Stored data

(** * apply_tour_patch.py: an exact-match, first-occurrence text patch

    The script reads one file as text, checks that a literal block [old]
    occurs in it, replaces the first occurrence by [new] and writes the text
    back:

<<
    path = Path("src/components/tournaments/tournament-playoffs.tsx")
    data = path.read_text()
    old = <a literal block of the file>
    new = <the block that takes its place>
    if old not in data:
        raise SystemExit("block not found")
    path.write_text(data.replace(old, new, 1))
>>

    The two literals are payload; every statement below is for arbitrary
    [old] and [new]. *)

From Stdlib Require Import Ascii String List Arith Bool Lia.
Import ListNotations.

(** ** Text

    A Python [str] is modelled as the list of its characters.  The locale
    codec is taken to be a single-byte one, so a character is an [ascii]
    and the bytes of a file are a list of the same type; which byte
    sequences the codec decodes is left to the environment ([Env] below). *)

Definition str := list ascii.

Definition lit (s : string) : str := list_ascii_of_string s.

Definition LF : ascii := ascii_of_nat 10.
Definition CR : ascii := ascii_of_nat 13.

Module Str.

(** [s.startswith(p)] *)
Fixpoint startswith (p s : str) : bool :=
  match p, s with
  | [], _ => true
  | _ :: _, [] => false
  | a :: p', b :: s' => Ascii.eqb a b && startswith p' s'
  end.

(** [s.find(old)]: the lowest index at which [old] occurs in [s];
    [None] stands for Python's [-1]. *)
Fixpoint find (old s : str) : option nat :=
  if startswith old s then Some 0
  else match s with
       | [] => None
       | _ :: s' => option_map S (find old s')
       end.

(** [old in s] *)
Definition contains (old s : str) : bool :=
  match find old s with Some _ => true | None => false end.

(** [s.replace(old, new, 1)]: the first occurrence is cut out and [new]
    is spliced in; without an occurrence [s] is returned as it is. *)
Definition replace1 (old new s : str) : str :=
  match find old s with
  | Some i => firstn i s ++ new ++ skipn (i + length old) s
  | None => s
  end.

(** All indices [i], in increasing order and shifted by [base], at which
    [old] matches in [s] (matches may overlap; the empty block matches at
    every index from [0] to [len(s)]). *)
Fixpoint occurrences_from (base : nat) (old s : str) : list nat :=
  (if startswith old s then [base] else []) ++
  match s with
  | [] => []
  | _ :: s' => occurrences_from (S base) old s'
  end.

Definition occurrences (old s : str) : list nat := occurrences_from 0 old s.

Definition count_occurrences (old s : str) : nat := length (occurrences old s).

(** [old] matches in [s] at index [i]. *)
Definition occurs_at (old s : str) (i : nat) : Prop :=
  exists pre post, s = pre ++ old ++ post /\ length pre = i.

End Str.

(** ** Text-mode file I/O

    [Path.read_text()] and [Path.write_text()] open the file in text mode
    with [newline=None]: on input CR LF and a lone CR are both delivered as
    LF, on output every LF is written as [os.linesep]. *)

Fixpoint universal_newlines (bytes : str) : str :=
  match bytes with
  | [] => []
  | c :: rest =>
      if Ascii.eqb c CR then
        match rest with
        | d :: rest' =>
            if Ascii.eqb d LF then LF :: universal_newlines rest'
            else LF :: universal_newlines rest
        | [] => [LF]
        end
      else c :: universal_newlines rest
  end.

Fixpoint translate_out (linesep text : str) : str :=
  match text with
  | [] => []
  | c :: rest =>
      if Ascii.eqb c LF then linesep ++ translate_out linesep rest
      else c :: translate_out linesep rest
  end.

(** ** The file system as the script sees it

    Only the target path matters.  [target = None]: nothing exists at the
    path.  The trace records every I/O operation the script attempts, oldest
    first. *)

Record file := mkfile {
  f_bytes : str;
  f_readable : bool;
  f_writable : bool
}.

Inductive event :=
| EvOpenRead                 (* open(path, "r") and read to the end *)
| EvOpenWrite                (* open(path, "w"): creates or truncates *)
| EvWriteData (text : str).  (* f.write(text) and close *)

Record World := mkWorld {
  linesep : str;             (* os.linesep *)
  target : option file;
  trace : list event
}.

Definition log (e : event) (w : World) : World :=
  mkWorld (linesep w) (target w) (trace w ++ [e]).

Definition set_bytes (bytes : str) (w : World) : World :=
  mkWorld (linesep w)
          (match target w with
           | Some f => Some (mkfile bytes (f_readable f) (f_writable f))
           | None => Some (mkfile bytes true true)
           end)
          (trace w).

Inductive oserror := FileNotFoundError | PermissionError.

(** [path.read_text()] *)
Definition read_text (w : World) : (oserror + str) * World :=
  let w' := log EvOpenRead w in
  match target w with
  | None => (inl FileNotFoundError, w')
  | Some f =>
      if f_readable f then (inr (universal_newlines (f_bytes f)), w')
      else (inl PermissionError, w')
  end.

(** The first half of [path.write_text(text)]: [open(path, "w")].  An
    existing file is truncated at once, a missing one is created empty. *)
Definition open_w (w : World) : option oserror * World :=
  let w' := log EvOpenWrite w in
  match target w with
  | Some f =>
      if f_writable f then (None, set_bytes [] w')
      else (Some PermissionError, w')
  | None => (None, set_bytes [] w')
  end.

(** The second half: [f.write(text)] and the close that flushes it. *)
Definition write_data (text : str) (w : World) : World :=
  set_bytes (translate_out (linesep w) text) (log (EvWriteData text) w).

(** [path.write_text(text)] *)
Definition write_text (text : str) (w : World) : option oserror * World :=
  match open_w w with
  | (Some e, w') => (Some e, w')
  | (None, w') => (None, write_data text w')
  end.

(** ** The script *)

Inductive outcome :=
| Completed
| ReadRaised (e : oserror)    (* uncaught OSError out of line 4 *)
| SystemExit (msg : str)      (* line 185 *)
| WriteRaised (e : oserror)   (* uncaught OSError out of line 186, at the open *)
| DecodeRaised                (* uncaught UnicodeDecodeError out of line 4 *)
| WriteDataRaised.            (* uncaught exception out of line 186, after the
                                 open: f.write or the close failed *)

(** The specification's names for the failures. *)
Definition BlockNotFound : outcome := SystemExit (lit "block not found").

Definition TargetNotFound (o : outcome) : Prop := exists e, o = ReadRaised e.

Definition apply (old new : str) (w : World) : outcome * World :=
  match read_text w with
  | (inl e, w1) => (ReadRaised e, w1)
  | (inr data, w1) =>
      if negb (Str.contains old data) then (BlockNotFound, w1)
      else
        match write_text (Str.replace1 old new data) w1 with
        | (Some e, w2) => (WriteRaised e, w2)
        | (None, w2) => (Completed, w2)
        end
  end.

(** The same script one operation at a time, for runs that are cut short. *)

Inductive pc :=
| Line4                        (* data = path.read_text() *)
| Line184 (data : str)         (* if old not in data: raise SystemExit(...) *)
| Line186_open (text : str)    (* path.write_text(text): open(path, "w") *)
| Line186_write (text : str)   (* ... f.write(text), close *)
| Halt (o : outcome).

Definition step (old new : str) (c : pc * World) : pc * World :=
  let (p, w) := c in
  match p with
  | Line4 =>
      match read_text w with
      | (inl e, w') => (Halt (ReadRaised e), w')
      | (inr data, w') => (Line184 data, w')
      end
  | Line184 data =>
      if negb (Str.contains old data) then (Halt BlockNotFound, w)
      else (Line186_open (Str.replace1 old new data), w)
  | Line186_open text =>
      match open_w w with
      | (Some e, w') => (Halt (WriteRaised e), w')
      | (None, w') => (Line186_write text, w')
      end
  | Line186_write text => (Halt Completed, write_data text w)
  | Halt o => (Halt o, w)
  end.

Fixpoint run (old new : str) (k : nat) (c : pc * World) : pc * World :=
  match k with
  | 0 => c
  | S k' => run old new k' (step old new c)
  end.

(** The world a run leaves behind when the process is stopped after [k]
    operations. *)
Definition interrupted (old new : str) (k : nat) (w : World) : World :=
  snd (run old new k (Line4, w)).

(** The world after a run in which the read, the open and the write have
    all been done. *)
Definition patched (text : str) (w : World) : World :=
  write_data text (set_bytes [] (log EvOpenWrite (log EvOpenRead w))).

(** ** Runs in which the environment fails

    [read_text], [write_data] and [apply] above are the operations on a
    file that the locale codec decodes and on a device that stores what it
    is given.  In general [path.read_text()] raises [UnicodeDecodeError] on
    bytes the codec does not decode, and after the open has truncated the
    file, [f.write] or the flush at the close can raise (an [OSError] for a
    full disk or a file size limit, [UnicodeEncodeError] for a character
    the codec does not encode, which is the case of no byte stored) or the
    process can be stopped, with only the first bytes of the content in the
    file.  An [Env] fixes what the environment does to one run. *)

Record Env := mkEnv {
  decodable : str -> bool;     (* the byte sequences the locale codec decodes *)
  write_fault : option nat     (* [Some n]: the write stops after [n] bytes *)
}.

◆ **WHAT TO DO**
All lines from the one that holds "decodable : str" to the end of the entries above must be transcribed exactly, both ends included, and no others.

◆ **RESULT**
  decodable : str -> bool;     (* the byte sequences the locale codec decodes *)
  write_fault : option nat     (* [Some n]: the write stops after [n] bytes *)
}.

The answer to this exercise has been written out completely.